I was greatly offended by Tajudeen Abdul-Raheem's article, which amalgamated complex political and historical situations in different countries into a faulty continuous fabric. I was at first shocked to read the one-sided statement that Kenyans "swore that Raila would never be president, not because of anything other than his being Luo...A 100% Luo is not good enough for them as President of Kenya but they are supporting a 5O% Luo to be president of the USA!"
Abdul-Raheem's statement is grossly skewed and full of contradictions. First, which "Kenyans" does he talk about, since both those who voted for and against Raila are Kenyans? Second, the majority of people celebrating Obama's Democratic party ticket were from Raila Odinga's core support group, not from outside that group as Abdul-Raheem suggests. This means that his accusation of hypocrisy does not hold. Third, many voters also swore not to vote Kibaki for the simple reason that he was Gikuyu, and women and children were burnt in an Eldoret church to reaffirm that promise. Were they not as myopic as those who swore not to vote a Luo president? Abdul-Raheem's condemnation is one sided, implying that evil is evil depending on the ethnicity of the perpetrator. The blame (and heroism) in Kenya during the turbulent period at the beginning of 2008 goes all round; there are no innocent parties but collective responsibility in the form of declining morality, decadent institutions and poor political leadership.

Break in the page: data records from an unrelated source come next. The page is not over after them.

(* ===== verification/Persist.v ===== *)
(** * Writing back to persistent memory (slab/persist.h)

    [PersistCall] is the loop that flushes the cache lines of a range, with the
    theorem that it flushes exactly the lines the range meets.  [Pmem] is the
    machine under it: stores reach the cache, a write-back of a line followed by
    a fence makes it durable, and at any moment the hardware may evict a line.
    A crash image therefore takes, for every line, any of the contents the line
    had since its last completed write-back.  It is generic in the type of the
    lines and of their contents. *)

From S2P Require Export Const.

Module PersistCall.
Section persist_call.

(** [for(uptr = ptr & ~(kCacheLineSize - 1); uptr < ptr + len; uptr += kCacheLineSize)];
    the result lists the arguments of [flush_call]. *)
Fixpoint persist_loop (fuel : nat) (uptr stop : Z) : list Z :=
  match fuel with
  | O => []
  | S fuel =>
      if uptr <? stop then uptr :: persist_loop fuel (uptr + kCacheLineSize) stop else []
  end.

Definition persist_call (ptr len : Z) : list Z :=
  persist_loop (Z.to_nat (len / kCacheLineSize + 2))
    (Z.land ptr (u64 (Z.lnot (kCacheLineSize - 1)))) (ptr + len).

(** The line of an address. *)
Definition line_of (a : Z) : Z := a - a mod kCacheLineSize.

Lemma land_line a : 0 ≤ a < 2 ^ 64 → Z.land a (u64 (Z.lnot (kCacheLineSize - 1))) = line_of a.
Proof.
  intros Ha. unfold line_of, u64, wrap. change kCacheLineSize with (2 ^ 6).
  assert (a - a mod 2 ^ 6 = Z.shiftl (Z.shiftr a 6) 6) as ->.
  { rewrite Z.shiftl_mul_pow2, Z.shiftr_div_pow2 by lia.
    pose proof (Z.div_mod a (2 ^ 6)). lia. }
  apply Z.bits_inj'. intros j Hj. rewrite Z.land_spec.
  destruct (decide (j < 6)).
  - rewrite Z.shiftl_spec_low by lia. rewrite Z.mod_pow2_bits_low by lia.
    rewrite Z.lnot_spec by lia. change (2 ^ 6 - 1) with (Z.ones 6).
    rewrite Z.ones_spec_low by lia. apply andb_false_r.
  - rewrite Z.shiftl_spec by lia. rewrite Z.shiftr_spec by lia.
    replace (j - 6 + 6) with j by lia. destruct (decide (j < 64)).
    + rewrite Z.mod_pow2_bits_low by lia. rewrite Z.lnot_spec by lia.
      change (2 ^ 6 - 1) with (Z.ones 6). rewrite Z.ones_spec_high by lia. apply andb_true_r.
    + by rewrite (testbit_above a 64) by lia.
Qed.

Lemma persist_loop_spec fuel u stop :
  stop ≤ u + kCacheLineSize * Z.of_nat fuel →
  ∀ x, x ∈ persist_loop fuel u stop ↔ ∃ k, 0 ≤ k ∧ x = u + kCacheLineSize * k ∧ x < stop.
Proof.
  change kCacheLineSize with 64. revert u. induction fuel as [|fuel IH]; intros u Hs x; simpl.
  - split; [by intros ?%not_elem_of_nil|]. intros (k & ? & ? & ?). lia.
  - destruct (Z.ltb_spec u stop) as [Hlt|Hge]; last first.
    { split; [by intros ?%not_elem_of_nil|]. intros (k & ? & ? & ?). lia. }
    change kCacheLineSize with 64. rewrite elem_of_cons, (IH (u + 64)) by lia. split.
    + intros [->|(k & ? & ? & ?)]; [exists 0; lia|exists (k + 1); lia].
    + intros (k & Hk & Hx & Hxs). destruct (decide (k = 0)); [left; lia|].
      right. exists (k - 1). lia.
Qed.

Lemma persist_call_lines ptr len x :
  0 ≤ ptr → 0 < len → ptr + len < 2 ^ 64 →
  x ∈ persist_call ptr len ↔ ∃ a, ptr ≤ a < ptr + len ∧ x = line_of a.
Proof.
  intros Hp Hl Hm. unfold persist_call. rewrite land_line by lia.
  unfold line_of in *. change kCacheLineSize with 64.
  pose proof (Z.div_mod ptr 64). pose proof (Z.mod_pos_bound ptr 64).
  pose proof (Z.div_mod len 64). pose proof (Z.mod_pos_bound len 64).
  rewrite persist_loop_spec; change kCacheLineSize with 64; [|lia]. split.
  - intros (k & Hk & Hx & Hlt). destruct (decide (k = 0)).
    + exists ptr. lia.
    + exists x. rewrite Hx.
      replace (ptr - ptr mod 64 + 64 * k) with ((ptr / 64 + k) * 64) by lia.
      rewrite Z.mod_mul by lia. lia.
  - intros (a & Ha & ->). exists (a / 64 - ptr / 64).
    pose proof (Z.div_mod a 64). pose proof (Z.mod_pos_bound a 64).
    assert (ptr / 64 ≤ a / 64) by (apply Z.div_le_mono; lia). lia.
Qed.

(** [persist_call] terminates and calls the flush for a line exactly when the
    line holds a byte of [ptr, ptr + len), for a non-empty range. *)
Lemma persist_call_covers ptr len x :
  0 ≤ ptr → 0 < len → ptr + len < 2 ^ 64 →
  x ∈ persist_call ptr len ↔ ∃ a, ptr ≤ a < ptr + len ∧ x = line_of a.
Proof. apply persist_call_lines. Qed.
End persist_call.

Lemma persist_call_covers_witness :
  0 ≤ 100 ∧ (128 ∈ persist_call 100 60 ↔ ∃ a, 100 ≤ a < 100 + 60 ∧ 128 = line_of a).
Proof. split; [lia|]. apply (persist_call_covers 100 60 128); lia. Defined.
End PersistCall.

Module Pmem.
Section pmem.
Context {L V : Type} `{EqDecision L}.

(** The events of an execution, in program order: a store that leaves the line
    [l] with content [v], [clwb] of a line, [mfence]. *)
Inductive pev :=
| Store (l : L) (v : V)
| Flush (l : L)
| Fence.

(** What is known of one line: the contents it may have after a crash, the
    current one last, and how many of them the next fence rules out. *)
Record line_state := { opts : list V; mark : nat }.

Definition line_step (l : L) (e : pev) (s : line_state) : line_state :=
  match e with
  | Store l' v => if decide (l = l') then {| opts := opts s ++ [v]; mark := mark s |} else s
  | Flush l' => if decide (l = l')
                then {| opts := opts s; mark := pred (length (opts s)) |} else s
  | Fence => {| opts := drop (mark s) (opts s); mark := 0 |}
  end.

Definition line_run (l : L) (tr : list pev) (s : line_state) : line_state :=
  fold_left (λ s e, line_step l e s) tr s.

(** The contents line [l] may have if the machine stops after [tr], when [v0]
    was durable at the start. *)
Definition crash_options (l : L) (v0 : V) (tr : list pev) : list V :=
  opts (line_run l tr {| opts := [v0]; mark := 0 |}).

(** [img] is a crash image of the execution [tr] from the durable memory [m0]:
    the machine stops after some prefix of [tr]. *)
Definition crash_image (m0 : L → V) (tr : list pev) (img : L → V) : Prop :=
  ∃ k, ∀ l, img l ∈ crash_options l (m0 l) (take k tr).

(** A completed write-back ([wait_write_back]) leaves one possible content. *)
Lemma write_back_durable l v0 tr :
  ∃ v, crash_options l v0 (tr ++ [Flush l; Fence]) = [v] ∧
       last (crash_options l v0 tr) = Some v.
Proof.
  unfold crash_options, line_run. rewrite fold_left_app. simpl. rewrite decide_True by done.
  simpl. set (s := fold_left _ tr _).
  assert (opts s ≠ []) as Hne.
  { subst s. cut (∀ tr s, (mark s < length (opts s))%nat →
      let s' := fold_left (λ s e, line_step l e s) tr s in
      (mark s' < length (opts s'))%nat).
    { intros Hc. specialize (Hc tr {| opts := [v0]; mark := 0 |} ltac:(simpl; lia)).
      simpl in Hc. intros He. rewrite He in Hc. simpl in Hc. lia. }
    clear tr. induction tr as [|e tr IH]; intros s Hs; simpl; [done|]. apply IH.
    destruct e as [l' v|l'|]; simpl.
    - case_decide; [simpl; rewrite length_app; simpl; lia|done].
    - case_decide; [simpl; lia|done].
    - rewrite length_drop. lia. }
  destruct (opts s) as [|v vs _] using rev_ind; [done|].
  exists v. rewrite length_app. simpl.
  replace (pred (length vs + 1)) with (length vs) by lia.
  rewrite drop_app_length, last_snoc. done.
Qed.

(** A line that is never stored to keeps its content. *)
Lemma crash_options_untouched l v0 tr :
  (∀ v, Store l v ∉ tr) → crash_options l v0 tr = [v0].
Proof.
  intros Hu. unfold crash_options, line_run.
  cut (∀ s, opts s = [v0] → mark s = O →
    let s' := fold_left (λ s e, line_step l e s) tr s in opts s' = [v0] ∧ mark s' = O).
  { intros Hc. by apply Hc. }
  induction tr as [|e tr IH]; intros s Ho Hm; simpl; [done|].
  apply IH; [intros v Hv; apply (Hu v); set_solver|..].
  - destruct e as [l' v|l'|]; simpl.
    + case_decide as Hd; [|done]. subst l'. exfalso. apply (Hu v). set_solver.
    + by case_decide.
    + by rewrite Hm, Ho.
  - destruct e as [l' v|l'|]; simpl.
    + by case_decide.
    + case_decide; [by simpl; rewrite Ho|done].
    + done.
Qed.

(** *** Committing with one store *)

Lemma line_run_app l tr1 tr2 s : line_run l (tr1 ++ tr2) s = line_run l tr2 (line_run l tr1 s).
Proof. apply fold_left_app. Qed.

(** After [tr], line [l] can only have the content [w]. *)
Definition settled (l : L) (v0 : V) (tr : list pev) (w : V) : Prop :=
  line_run l tr {| opts := [v0]; mark := 0 |} = {| opts := [w]; mark := 0 |}.

Lemma settled_app l v0 tr1 tr2 w :
  settled l v0 tr1 w → crash_options l v0 (tr1 ++ tr2) = crash_options l w tr2.
Proof. unfold settled, crash_options. intros Hs. by rewrite line_run_app, Hs. Qed.

Lemma line_run_untouched l tr s :
  (∀ v, Store l v ∉ tr) → (∃ v, s = {| opts := [v]; mark := 0 |}) → line_run l tr s = s.
Proof.
  unfold line_run. revert s. induction tr as [|e tr IH]; intros s Hu [v ->]; simpl; [done|].
  assert (line_step l e {| opts := [v]; mark := 0 |} = {| opts := [v]; mark := 0 |}) as ->.
  { destruct e as [l' v'|l'|]; simpl; [|by case_decide|done]. rewrite decide_False; [done|].
    intros ->. apply (Hu v'). by left. }
  apply IH; [|by exists v]. intros v' Hv'. apply (Hu v'). by right.
Qed.

Lemma settled_untouched l v0 tr : (∀ v, Store l v ∉ tr) → settled l v0 tr v0.
Proof. intros Hu. apply line_run_untouched; [done|by exists v0]. Qed.

Lemma options_subset_run l tr s x :
  x ∈ opts (line_run l tr s) → x ∈ opts s ∨ Store l x ∈ tr.
Proof.
  unfold line_run. revert s. induction tr as [|e tr IH]; intros s Hx; simpl in *; [by left|].
  apply IH in Hx as [Hx|Hx]; [|right; by right].
  destruct e as [l' v|l'|]; simpl in Hx.
  - destruct (decide (l = l')) as [->|]; [|by left]. simpl in Hx.
    apply elem_of_app in Hx as [Hx|Hx%list_elem_of_singleton]; [by left|]. subst x. right. by left.
  - destruct (decide (l = l')); by left.
  - left. apply list_elem_of_lookup in Hx as [k Hk]. rewrite lookup_drop in Hk.
    by eapply list_elem_of_lookup_2.
Qed.

Lemma options_subset l v0 tr x : x ∈ crash_options l v0 tr → x = v0 ∨ Store l x ∈ tr.
Proof.
  intros [Hx|Hx]%options_subset_run; [|by right]. left. by apply list_elem_of_singleton in Hx.
Qed.

(** A line that is flushed, not stored to again, and then fenced is settled. *)
Lemma settled_flush l v0 tr1 tr2 w :
  last (crash_options l v0 tr1) = Some w → (∀ v, Store l v ∉ tr2) →
  settled l v0 (tr1 ++ Flush l :: tr2 ++ [Fence]) w.
Proof.
  unfold settled, crash_options. intros Hw Hu. rewrite line_run_app. simpl.
  set (s := line_run l tr1 _) in *. change (Flush l :: tr2 ++ [Fence]) with ([Flush l] ++ tr2 ++ [Fence]).
  rewrite !line_run_app. simpl. rewrite decide_True by done.
  assert (∀ s', (∃ pre, opts s' = pre ++ [w] ∧ mark s' = length pre) ∨ s' = {| opts := [w]; mark := 0 |} →
    let s2 := line_run l tr2 s' in
    (∃ pre, opts s2 = pre ++ [w] ∧ mark s2 = length pre) ∨ s2 = {| opts := [w]; mark := 0 |}) as Hrun.
  { clear Hw s. unfold line_run. induction tr2 as [|e tr2 IH]; intros s' Hs'; simpl; [done|].
    apply IH; [intros v Hv; apply (Hu v); by right|].
    destruct e as [l' v|l'|]; simpl.
    - rewrite decide_False; [done|]. intros ->. apply (Hu v). by left.
    - case_decide; [|done]. left. destruct Hs' as [(pre & Ho & Hm)| ->]; [|by exists []].
      exists pre. rewrite Ho, length_app. simpl. split; [done|lia].
    - right. destruct Hs' as [(pre & Ho & Hm)| ->]; [|done].
      by rewrite Ho, Hm, drop_app_length. }
  set (s1 := {| opts := opts s; mark := _ |}).
  destruct (Hrun s1) as [(pre & Ho & Hm)|Heq].
  - left. subst s1. simpl. destruct (opts s) as [|v vs _] using rev_ind; [done|].
    rewrite last_snoc in Hw. injection Hw as ->. exists vs. rewrite length_app. simpl. split; [done|lia].
  - simpl. unfold line_run in *. by rewrite Ho, Hm, drop_app_length.
  - simpl. unfold line_run in *. by rewrite Heq.
Qed.

(** A protocol that writes and settles every line but [C], then commits by
    storing [v] to [C], then cleans up with [tr3]: a crash either leaves [C] as
    it was, and then the other lines have their old content or one that was
    stored before the commit, or [C] has been written, and then the other lines
    have their settled content or one that the clean-up stored. *)
Lemma commit_image (m0 w : L → V) C v tr1 tr3 img :
  (∀ x, Store C x ∉ tr1) → (∀ x, Store C x ∉ tr3) →
  (∀ l, l ≠ C → settled l (m0 l) tr1 (w l)) →
  crash_image m0 (tr1 ++ [Store C v; Flush C; Fence] ++ tr3) img →
  (img C = m0 C ∧ ∀ l, l ≠ C → img l = m0 l ∨ Store l (img l) ∈ tr1) ∨
  (img C = v ∧ ∀ l, l ≠ C → img l = w l ∨ Store l (img l) ∈ tr3).
Proof.
  intros HC1 HC3 Hset [k Hk].
  destruct (decide (k ≤ length tr1)%nat) as [Hle|Hgt].
  { left. rewrite take_app_le in Hk by done. split.
    - specialize (Hk C). rewrite crash_options_untouched in Hk; [by apply list_elem_of_singleton in Hk|].
      intros x Hx. apply (HC1 x). by eapply subseteq_take.
    - intros l _. destruct (options_subset _ _ _ _ (Hk l)) as [|Hx]; [by left|right].
      by eapply subseteq_take. }
  assert (∃ j, (0 < j)%nat ∧ ∀ l, img l ∈ crash_options l (m0 l)
    (tr1 ++ take j ([Store C v; Flush C; Fence] ++ tr3))) as (j & Hj & Hopt).
  { exists (k - length tr1)%nat. split; [lia|]. intros l. specialize (Hk l).
    by rewrite take_app_ge in Hk by lia. }
  clear Hk Hgt k. pose proof (settled_untouched C (m0 C) tr1 HC1) as HsC.
  assert (∀ l, l ≠ C → img l ∈ crash_options l (w l) (take j ([Store C v; Flush C; Fence] ++ tr3))) as Hl.
  { intros l Hne. specialize (Hopt l). by rewrite (settled_app l (m0 l) tr1 _ (w l)) in Hopt by auto. }
  pose proof (Hopt C) as HC. rewrite (settled_app C (m0 C) tr1 _ (m0 C)) in HC by done.
  assert (∀ l, l ≠ C → w l = m0 l ∨ Store l (w l) ∈ tr1) as Hw.
  { intros l Hne. apply options_subset. unfold crash_options. rewrite (Hset l Hne). by left. }
  destruct j as [|[|[|j]]]; [lia|..].
  1-2: assert (∀ l, l ≠ C → img l = w l) as Hlw
        by (intros l Hne; specialize (Hl l Hne); unfold crash_options in Hl; simpl in Hl;
            rewrite ?decide_False in Hl by done; by apply list_elem_of_singleton in Hl);
       unfold crash_options in HC; simpl in HC; rewrite ?decide_True in HC by done; simpl in HC;
       rewrite ?decide_True in HC by done; simpl in HC; set_unfold;
       destruct HC as [HC|[HC|[]]]; [left|right]; (split; [done|]); intros l Hne;
       rewrite Hlw by done; [by apply Hw|by left].
  right. change (take (S (S (S j))) _) with ([Store C v; Flush C; Fence] ++ take j tr3) in HC, Hl.
  split.
  - assert (settled C (m0 C) [Store C v; Flush C; Fence] v) as Hs.
    { unfold settled. simpl. rewrite !decide_True by done. done. }
    rewrite (settled_app _ _ _ _ _ Hs) in HC.
    rewrite crash_options_untouched in HC; [by apply list_elem_of_singleton in HC|].
    intros x Hx. apply (HC3 x). by eapply subseteq_take.
  - intros l Hne. specialize (Hl l Hne).
    assert (settled l (w l) [Store C v; Flush C; Fence] (w l)) as Hs.
    { unfold settled. simpl. by rewrite !decide_False by done. }
    rewrite (settled_app _ _ _ _ _ Hs) in Hl.
    destruct (options_subset _ _ _ _ Hl) as [|Hx]; [by left|right]. by eapply subseteq_take.
Qed.
End pmem.
Arguments pev : clear implicits.
Arguments line_state : clear implicits.
End Pmem.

Perhaps the most offensive characteristic of Abdul-Raheem's article is the collapsing of the ordinary African voters with the African politicians. The politics of "ivoirete" in Ivory Coast, for example, was a largely political problem to suppress the candidacy of one candidate. The French government subsequently intervened in the crisis by arming the rebels, destroying the government's air-force fleet, and making a mockery of the country's sovereignty by summoning the principle protagonists like schoolboys to sign a peace deal in France. However, Ivoirians were more perceptive than Abdul-Raheem. They protested the deaths and casualties at the hands of the French army.
The argument that Obama celebrates his heritage which is not an impediment to his campaign lacks concrete evidence. If anything, the most worrying aspect of Obama's achievement is his distancing himself from Black American history. In his memoir "Dreams of my Father" Obama terms black nationalism as sustained by hatred. He makes ceremonial mention of the Civil Rights movement and gives no credit to Black American heroes for paving the way for his candidacy. While Obama has achieved a great feat, it has come at the cost of the moral integrity of African peoples worldwide. But as Kali Akuno has brilliantly argued ("Barack Obama and the New Afrikan Question"), the euphoria and unexpectedness of his victory mean that we have to go back to the drawing board and figure out a theory that still fights for the African poor without alienating them as they celebrate Obama's achievement.
Kali Akuno demonstrates that we need carefully balanced and meticulous reasoning to analyze and articulate a vision for Africans worldwide after Obama's victory. We cannot do this if we collapse history into simplistic formulas that deny the complexity of African societies worldwide. After all, we are the same ones who condemn racism for simplifying our histories and judging what happens in Haiti, the US and Zimbabwe on exactly the same historical schema simply because the people's complexion is similar. We should not do the same by blurring the distinction between Africa's political class and the ordinary voters across different national boundaries and historical peculiarities.